Text-analysis on the Douglas/Newcastle correspondence
Posted by mholmes on 20 Oct 2009 in Activity log
Made some significant progress in running the same analyses done in the summer on the Lytton/Douglas correspondence with the correspondence between Douglas and Newcastle, Lytton's successor. This is what I've managed to puzzle out today, with help from DH's handbook from the summer:
- The Internet Archive is working well as a means of producing word frequency lists. I loaded the two separate files, of Douglas's writing and Newcastle's writing, and then created a text set including them. Then I used a 5000-word block size (recommended by DH), Variant spellings, Moby, OED, Filter by Corpus, and Words having highest frequency, and set the word count to 1000. (Initially I worked with smaller sets of 100 and 500, to make it easier to figure out how to do the manipulation of the results, but you can do everything with one output table of 1000 words.)
- Generate the word frequency table, then copy it to the clipboard and paste it into an empty spreadsheet in OOo Calc.
- Copy all the cells to the clipboard, switch to another spreadsheet, and click Edit / Paste Special, then check Transpose, so that the rows and columns are switched around (this is what Minitab needs).
- Move the first column (the text block titles) to the end, and change its heading to Text.
- Now you need to transfer this into Minitab.

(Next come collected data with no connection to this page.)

(** X21. What the obstruction bookkeeping leaves alone.
    [checkVisionSources] changes nothing of the game store, the [fowLos]
    setting, the movement blockers and the shape registry; the vision
    blockers and the registry of every other floor are as before, and on the
    shape's floor every other id is a vision blocker exactly when it was.
    [setMovementBlock] changes nothing but the movement blockers of the
    shape's floor, where every other id is a blocker exactly when it was,
    and the shape's [movementObstruction] flag. *)
Theorem obstruction_bookkeeping_frame (recalculate : bool) (this : Shape)
    (env : Env) :
  (let env' := (checkVisionSources recalculate this env).2 in
   gameStore env' = gameStore env ∧ fowLos env' = fowLos env
   ∧ UUIDMap env' = UUIDMap env ∧ movementBlockers env' = movementBlockers env
   ∧ (∀ floor, floor ≠ _floor this →
        getBlockers VISION floor env' = getBlockers VISION floor env
        ∧ getVisionSources floor env' = getVisionSources floor env)
   ∧ (∀ u, u ≠ uuid this →
        u ∈ getBlockers VISION (_floor this) env'
        ↔ u ∈ getBlockers VISION (_floor this) env))
  ∧ (∀ blocksMovement,
       let r := setMovementBlock blocksMovement recalculate this env in
       r.1.2 = set_movementObstruction blocksMovement this
       ∧ gameStore r.2 = gameStore env ∧ fowLos r.2 = fowLos env
       ∧ UUIDMap r.2 = UUIDMap env ∧ visionBlockers r.2 = visionBlockers env
       ∧ visionSources r.2 = visionSources env
       ∧ (∀ floor, floor ≠ _floor this →
            getBlockers MOVEMENT floor r.2 = getBlockers MOVEMENT floor env)
       ∧ (∀ u, u ≠ uuid this →
            u ∈ getBlockers MOVEMENT (_floor this) r.2
            ↔ u ∈ getBlockers MOVEMENT (_floor this) env)).
Proof.
  split.
  - cbv zeta.
    destruct (reconcileBlocker_stores VISION (visionObstruction this) recalculate
                this env) as (Hg & Hf & Hu & Hs).
    pose proof (reconcileBlocker_other_map VISION (visionObstruction this)
                  recalculate this env) as Hm.
    cbv zeta in Hg, Hf, Hu, Hs, Hm.
    rewrite checkVisionSources_blockers, reconcileBlocker_blockers.
    rewrite checkVisionSources_unfold. cbv zeta. cbn [snd].
    split; [done|]. split; [done|]. split; [done|]. split; [done|]. split.
    + intros floor Hne. rewrite getBlockers_setVisionSources.
      split; [by apply reconcileBlocker_floor|].
      unfold getVisionSources, setVisionSources. cbn [visionSources set_visionSources].
      rewrite lookup_insert_ne by done. by rewrite Hs.
    + intros u Hne. by apply reconciled_other.
  - intros blocksMovement. rewrite setMovementBlock_unfold. cbv zeta. cbn [fst snd].
    rewrite orb_false_r.
    destruct (reconcileBlocker_stores MOVEMENT blocksMovement recalculate
                (set_movementObstruction blocksMovement this) env)
      as (Hg & Hf & Hu & Hs).
    pose proof (reconcileBlocker_other_map MOVEMENT blocksMovement
                  recalculate (set_movementObstruction blocksMovement this) env) as Hm.
    cbv zeta in Hg, Hf, Hu, Hs, Hm.
    split; [done|]. split; [done|]. split; [done|]. split; [done|].
    split; [done|]. split; [done|]. split.
    + intros floor Hne. by apply reconcileBlocker_floor.
    + intros u Hne.
      pose proof (reconcileBlocker_blockers MOVEMENT blocksMovement recalculate
                    (set_movementObstruction blocksMovement this) env) as Hb.
      cbn [_floor uuid set_movementObstruction] in Hb. rewrite Hb.
      by apply reconciled_other.
Qed.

Initially, you want to select only the data cells (not including the top row) and copy/paste them into a fresh worksheet, leaving the top label row empty.
- Now deal with the label row. Select the row in OOo, then do a find-and-replace to change all apostrophes to underscores (Minitab requires this). Then select the row, and copy/paste it into the grey top row of Minitab.
- Save your Minitab project. Then rename the worksheet (using the Minitab project manager) appropriately, and save it again.
- Now to do a cluster analysis, In Minitab go Stat / Multivariate / Cluster observations.
- In the first dialog, choose the word set you want to use (C1-C100 will give you the 100 most frequent words). You can do up to about 990; 1000 will cause Minitab to choke.
- Choose Linkage: Ward, then Distance Measure: Squared Euclidean, check Standardize variables, set a cluster size of 2 (there are 2 authors), check Show dendrogram.
- Click on Customize, then type a title for your graph in the top box. For Case labels, click on the text box, then select the column headed Text in the list box on the left (this will be the column with your text block headings in it).
- Press OK, OK; you should see the dendrogram.
- Right-click on the x-axis labels and choose Edit X-scale, then type a very small font size for the text blocks to make them legible (I chose 5).
- File / Save graph, as whatever suits you.
At 100 and 500 words, Douglas and Newcastle were completely distinct; at 990 words, there's some overlap (one block of D texts is grouped with N, although they're a distinct set within N). This does demonstrate that the writers are clearly distinguishable, and makes it worth doing the Craig Zeta I plan for tomorrow.